Task directions -> Please print the entries below exactly, from the line with "Definition printf_02d (i" through the line with "readAll : string -> list Byte.byte;", including both of those lines and leaving out all others.

Input records ->
________________

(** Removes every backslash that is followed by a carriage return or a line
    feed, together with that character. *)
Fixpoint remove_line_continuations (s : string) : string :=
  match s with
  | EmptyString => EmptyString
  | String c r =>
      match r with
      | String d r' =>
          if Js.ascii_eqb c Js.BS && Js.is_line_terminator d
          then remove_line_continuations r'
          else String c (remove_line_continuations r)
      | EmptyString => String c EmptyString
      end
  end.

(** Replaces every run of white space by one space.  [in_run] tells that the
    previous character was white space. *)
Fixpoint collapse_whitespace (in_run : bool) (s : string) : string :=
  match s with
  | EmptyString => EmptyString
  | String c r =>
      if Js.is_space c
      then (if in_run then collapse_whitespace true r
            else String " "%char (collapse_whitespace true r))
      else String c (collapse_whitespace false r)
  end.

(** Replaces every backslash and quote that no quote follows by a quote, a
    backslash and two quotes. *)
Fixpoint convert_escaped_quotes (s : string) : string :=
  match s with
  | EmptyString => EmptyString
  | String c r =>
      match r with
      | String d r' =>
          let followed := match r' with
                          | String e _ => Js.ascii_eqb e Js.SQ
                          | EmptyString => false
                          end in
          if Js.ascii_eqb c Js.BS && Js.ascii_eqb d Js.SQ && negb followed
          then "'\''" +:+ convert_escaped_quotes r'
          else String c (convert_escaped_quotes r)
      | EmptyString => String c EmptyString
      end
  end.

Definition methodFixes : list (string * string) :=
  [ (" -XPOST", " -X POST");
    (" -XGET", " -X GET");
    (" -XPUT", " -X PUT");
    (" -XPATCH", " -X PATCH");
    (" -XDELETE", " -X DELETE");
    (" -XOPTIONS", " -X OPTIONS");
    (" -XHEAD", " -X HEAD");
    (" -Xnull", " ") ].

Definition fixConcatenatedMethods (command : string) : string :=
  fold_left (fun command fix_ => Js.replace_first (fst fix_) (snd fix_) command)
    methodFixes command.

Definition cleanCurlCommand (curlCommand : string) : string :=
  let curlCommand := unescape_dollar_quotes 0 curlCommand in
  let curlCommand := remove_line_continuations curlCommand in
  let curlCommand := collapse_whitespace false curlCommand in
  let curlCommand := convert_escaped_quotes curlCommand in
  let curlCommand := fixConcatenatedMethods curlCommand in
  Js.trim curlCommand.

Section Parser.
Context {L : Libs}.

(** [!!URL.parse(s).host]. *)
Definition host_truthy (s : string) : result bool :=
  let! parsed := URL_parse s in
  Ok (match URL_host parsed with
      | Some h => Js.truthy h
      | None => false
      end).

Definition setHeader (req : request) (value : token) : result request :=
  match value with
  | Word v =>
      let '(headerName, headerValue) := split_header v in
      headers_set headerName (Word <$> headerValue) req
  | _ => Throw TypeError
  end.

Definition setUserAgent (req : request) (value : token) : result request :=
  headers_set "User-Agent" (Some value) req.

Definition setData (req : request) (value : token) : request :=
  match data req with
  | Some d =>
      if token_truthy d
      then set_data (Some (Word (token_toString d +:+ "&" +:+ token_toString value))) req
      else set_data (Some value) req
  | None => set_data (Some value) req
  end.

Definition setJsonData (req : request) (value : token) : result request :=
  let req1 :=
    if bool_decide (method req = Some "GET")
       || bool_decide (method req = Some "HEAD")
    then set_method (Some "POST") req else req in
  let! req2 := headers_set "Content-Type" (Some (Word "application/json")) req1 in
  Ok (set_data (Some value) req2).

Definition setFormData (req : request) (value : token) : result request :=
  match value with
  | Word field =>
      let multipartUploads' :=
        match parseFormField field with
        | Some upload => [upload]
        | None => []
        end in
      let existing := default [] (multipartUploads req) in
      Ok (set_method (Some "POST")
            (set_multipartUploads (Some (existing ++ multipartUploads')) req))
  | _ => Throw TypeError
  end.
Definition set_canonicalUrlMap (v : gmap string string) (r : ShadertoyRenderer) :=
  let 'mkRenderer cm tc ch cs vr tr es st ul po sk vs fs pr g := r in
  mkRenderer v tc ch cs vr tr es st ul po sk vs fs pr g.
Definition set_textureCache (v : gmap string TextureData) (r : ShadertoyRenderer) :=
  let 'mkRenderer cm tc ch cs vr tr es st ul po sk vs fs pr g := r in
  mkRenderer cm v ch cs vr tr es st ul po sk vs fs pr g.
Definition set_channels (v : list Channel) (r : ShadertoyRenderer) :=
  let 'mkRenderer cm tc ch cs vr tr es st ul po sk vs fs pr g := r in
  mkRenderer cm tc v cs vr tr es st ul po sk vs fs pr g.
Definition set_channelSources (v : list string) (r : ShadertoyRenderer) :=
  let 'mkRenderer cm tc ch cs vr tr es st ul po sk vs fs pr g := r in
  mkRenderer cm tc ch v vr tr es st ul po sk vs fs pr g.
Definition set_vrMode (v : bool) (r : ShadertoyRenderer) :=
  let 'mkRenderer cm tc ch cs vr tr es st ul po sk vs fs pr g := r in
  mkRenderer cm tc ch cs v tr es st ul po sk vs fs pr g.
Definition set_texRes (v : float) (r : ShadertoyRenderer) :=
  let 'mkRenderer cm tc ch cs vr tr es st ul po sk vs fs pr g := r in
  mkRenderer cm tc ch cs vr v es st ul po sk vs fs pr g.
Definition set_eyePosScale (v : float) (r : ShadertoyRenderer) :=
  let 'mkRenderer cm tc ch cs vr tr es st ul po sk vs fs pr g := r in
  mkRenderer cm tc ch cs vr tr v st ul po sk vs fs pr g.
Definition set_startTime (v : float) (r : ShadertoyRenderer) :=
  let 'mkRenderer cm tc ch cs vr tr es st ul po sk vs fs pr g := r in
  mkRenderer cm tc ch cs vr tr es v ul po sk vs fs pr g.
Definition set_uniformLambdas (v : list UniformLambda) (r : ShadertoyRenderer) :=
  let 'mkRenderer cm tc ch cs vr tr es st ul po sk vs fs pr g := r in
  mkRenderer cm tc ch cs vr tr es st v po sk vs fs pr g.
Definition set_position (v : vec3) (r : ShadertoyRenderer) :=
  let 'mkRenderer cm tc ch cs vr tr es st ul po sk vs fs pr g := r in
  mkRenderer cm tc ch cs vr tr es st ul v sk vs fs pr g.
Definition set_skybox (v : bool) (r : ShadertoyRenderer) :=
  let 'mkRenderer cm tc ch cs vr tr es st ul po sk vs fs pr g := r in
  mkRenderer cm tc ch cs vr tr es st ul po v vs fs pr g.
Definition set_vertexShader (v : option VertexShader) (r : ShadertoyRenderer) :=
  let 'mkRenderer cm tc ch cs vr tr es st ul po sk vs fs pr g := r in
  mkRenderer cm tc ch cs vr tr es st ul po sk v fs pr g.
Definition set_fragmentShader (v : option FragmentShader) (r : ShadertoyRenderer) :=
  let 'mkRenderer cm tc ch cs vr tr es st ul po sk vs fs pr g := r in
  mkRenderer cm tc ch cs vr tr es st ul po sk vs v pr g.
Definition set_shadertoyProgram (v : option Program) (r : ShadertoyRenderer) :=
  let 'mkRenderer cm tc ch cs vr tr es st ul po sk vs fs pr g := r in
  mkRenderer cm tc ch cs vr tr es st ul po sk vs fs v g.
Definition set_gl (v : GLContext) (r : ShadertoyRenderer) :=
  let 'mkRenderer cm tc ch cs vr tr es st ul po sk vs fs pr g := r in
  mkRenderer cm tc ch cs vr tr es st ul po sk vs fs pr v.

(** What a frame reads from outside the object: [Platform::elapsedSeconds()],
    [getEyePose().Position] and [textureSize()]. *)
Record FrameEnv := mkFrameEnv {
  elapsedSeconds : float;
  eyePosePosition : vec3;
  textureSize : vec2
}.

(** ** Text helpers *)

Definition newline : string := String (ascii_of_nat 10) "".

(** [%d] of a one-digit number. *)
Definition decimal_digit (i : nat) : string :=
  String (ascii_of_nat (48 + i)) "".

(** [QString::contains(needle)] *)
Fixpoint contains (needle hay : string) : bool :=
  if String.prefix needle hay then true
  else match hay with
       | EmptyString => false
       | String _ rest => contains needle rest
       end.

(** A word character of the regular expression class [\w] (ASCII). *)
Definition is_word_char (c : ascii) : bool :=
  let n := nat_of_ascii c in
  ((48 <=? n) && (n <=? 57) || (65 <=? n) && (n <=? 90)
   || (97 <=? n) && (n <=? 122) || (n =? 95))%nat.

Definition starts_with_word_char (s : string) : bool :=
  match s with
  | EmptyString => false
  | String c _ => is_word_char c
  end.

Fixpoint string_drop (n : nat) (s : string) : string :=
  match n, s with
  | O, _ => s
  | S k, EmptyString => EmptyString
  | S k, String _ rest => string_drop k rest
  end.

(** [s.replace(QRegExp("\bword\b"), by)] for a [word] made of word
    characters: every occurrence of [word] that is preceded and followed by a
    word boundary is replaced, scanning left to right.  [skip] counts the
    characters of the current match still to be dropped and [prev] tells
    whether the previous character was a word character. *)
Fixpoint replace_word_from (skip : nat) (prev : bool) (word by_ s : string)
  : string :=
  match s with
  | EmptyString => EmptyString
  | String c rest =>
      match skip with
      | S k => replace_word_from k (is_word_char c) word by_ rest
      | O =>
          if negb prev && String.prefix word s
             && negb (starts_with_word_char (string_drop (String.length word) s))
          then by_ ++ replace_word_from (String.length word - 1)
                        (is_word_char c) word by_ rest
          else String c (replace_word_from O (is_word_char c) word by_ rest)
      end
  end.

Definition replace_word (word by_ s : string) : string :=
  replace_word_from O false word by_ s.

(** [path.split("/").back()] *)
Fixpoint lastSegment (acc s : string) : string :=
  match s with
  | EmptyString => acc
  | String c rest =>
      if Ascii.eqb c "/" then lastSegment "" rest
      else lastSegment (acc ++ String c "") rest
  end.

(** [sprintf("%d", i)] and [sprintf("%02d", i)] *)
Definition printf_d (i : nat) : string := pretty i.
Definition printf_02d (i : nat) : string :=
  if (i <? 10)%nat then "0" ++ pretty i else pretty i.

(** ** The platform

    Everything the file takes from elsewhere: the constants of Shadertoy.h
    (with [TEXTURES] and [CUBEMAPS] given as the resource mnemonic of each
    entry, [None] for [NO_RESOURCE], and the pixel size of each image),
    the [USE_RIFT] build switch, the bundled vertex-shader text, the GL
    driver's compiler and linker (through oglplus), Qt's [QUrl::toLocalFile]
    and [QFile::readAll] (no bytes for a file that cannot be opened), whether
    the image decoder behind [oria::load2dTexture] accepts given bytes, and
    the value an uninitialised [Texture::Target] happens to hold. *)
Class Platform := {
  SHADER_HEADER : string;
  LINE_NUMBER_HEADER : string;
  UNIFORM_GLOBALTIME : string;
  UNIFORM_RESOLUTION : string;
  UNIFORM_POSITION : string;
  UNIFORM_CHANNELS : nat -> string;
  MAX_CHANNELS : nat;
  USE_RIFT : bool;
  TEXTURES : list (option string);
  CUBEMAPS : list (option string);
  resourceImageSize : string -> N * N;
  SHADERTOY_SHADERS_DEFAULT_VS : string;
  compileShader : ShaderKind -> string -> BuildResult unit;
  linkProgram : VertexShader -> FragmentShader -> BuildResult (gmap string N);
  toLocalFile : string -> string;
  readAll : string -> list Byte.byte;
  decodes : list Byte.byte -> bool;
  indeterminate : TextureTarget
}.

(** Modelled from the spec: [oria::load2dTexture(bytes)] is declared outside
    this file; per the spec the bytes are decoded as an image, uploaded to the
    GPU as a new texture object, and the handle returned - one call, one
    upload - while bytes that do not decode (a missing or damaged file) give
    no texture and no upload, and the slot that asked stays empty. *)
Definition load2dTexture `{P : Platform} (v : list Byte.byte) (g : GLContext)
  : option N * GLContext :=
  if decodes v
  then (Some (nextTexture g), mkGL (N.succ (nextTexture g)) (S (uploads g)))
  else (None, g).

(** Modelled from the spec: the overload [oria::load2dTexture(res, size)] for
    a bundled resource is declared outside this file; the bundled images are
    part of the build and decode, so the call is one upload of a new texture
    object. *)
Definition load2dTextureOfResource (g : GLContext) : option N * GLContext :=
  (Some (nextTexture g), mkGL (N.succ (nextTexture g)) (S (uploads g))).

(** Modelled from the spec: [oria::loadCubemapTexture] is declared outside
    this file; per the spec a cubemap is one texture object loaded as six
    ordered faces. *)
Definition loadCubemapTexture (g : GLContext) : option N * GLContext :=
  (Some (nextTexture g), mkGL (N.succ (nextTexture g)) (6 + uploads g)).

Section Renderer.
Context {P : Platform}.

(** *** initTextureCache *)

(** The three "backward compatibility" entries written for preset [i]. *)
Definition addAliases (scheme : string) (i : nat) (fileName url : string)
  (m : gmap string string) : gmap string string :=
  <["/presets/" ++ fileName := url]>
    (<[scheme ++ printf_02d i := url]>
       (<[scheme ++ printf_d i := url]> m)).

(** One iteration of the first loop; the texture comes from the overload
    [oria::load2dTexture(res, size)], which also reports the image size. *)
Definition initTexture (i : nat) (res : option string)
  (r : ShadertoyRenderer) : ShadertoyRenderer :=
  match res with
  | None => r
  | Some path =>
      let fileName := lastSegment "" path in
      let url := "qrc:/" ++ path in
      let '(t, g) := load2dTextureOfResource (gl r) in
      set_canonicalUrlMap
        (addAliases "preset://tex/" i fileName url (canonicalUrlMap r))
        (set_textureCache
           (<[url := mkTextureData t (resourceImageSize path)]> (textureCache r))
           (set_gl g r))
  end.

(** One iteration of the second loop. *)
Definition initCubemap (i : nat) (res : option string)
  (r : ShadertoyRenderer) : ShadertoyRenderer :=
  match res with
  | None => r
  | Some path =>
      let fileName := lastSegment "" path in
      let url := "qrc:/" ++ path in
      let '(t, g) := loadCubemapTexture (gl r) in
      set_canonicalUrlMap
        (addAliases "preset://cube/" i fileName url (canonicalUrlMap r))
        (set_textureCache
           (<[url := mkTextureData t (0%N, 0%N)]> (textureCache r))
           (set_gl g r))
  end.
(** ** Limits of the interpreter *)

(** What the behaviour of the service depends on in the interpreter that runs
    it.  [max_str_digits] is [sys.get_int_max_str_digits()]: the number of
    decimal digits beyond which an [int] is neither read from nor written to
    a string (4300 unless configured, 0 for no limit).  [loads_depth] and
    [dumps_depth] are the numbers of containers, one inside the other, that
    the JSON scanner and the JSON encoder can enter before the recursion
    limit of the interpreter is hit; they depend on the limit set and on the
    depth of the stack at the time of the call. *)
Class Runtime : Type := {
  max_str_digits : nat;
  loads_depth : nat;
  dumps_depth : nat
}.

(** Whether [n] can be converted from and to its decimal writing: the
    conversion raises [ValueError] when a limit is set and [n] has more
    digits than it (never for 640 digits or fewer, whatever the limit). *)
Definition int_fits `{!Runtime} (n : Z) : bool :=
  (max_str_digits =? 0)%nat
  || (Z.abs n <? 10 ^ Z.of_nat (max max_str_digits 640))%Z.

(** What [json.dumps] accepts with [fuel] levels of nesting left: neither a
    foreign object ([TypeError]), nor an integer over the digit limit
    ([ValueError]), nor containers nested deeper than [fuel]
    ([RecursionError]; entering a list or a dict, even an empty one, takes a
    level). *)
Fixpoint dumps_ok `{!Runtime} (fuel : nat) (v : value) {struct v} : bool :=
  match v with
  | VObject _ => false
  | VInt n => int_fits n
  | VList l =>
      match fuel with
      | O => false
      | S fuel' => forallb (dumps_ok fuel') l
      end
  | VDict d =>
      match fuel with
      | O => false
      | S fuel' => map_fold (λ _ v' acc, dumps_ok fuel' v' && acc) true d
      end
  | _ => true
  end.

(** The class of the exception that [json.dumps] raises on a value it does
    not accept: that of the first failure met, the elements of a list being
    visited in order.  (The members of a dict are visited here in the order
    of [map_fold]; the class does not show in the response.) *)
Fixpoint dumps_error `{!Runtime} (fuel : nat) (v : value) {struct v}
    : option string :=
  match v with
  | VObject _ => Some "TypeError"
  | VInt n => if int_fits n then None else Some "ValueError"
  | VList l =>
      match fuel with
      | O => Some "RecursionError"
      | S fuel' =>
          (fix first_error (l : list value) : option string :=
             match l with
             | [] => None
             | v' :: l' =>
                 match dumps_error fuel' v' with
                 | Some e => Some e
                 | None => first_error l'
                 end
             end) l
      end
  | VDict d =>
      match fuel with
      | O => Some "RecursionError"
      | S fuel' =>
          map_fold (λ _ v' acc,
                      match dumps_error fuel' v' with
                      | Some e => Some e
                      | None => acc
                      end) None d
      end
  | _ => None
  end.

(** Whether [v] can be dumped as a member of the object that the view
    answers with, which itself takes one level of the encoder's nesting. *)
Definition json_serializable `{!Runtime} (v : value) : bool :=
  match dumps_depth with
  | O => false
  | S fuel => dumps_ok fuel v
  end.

________________

Finished task ->
Definition printf_02d (i : nat) : string :=
  if (i <? 10)%nat then "0" ++ pretty i else pretty i.

(** ** The platform

    Everything the file takes from elsewhere: the constants of Shadertoy.h
    (with [TEXTURES] and [CUBEMAPS] given as the resource mnemonic of each
    entry, [None] for [NO_RESOURCE], and the pixel size of each image),
    the [USE_RIFT] build switch, the bundled vertex-shader text, the GL
    driver's compiler and linker (through oglplus), Qt's [QUrl::toLocalFile]
    and [QFile::readAll] (no bytes for a file that cannot be opened), whether
    the image decoder behind [oria::load2dTexture] accepts given bytes, and
    the value an uninitialised [Texture::Target] happens to hold. *)
Class Platform := {
  SHADER_HEADER : string;
  LINE_NUMBER_HEADER : string;
  UNIFORM_GLOBALTIME : string;
  UNIFORM_RESOLUTION : string;
  UNIFORM_POSITION : string;
  UNIFORM_CHANNELS : nat -> string;
  MAX_CHANNELS : nat;
  USE_RIFT : bool;
  TEXTURES : list (option string);
  CUBEMAPS : list (option string);
  resourceImageSize : string -> N * N;
  SHADERTOY_SHADERS_DEFAULT_VS : string;
  compileShader : ShaderKind -> string -> BuildResult unit;
  linkProgram : VertexShader -> FragmentShader -> BuildResult (gmap string N);
  toLocalFile : string -> string;
  readAll : string -> list Byte.byte;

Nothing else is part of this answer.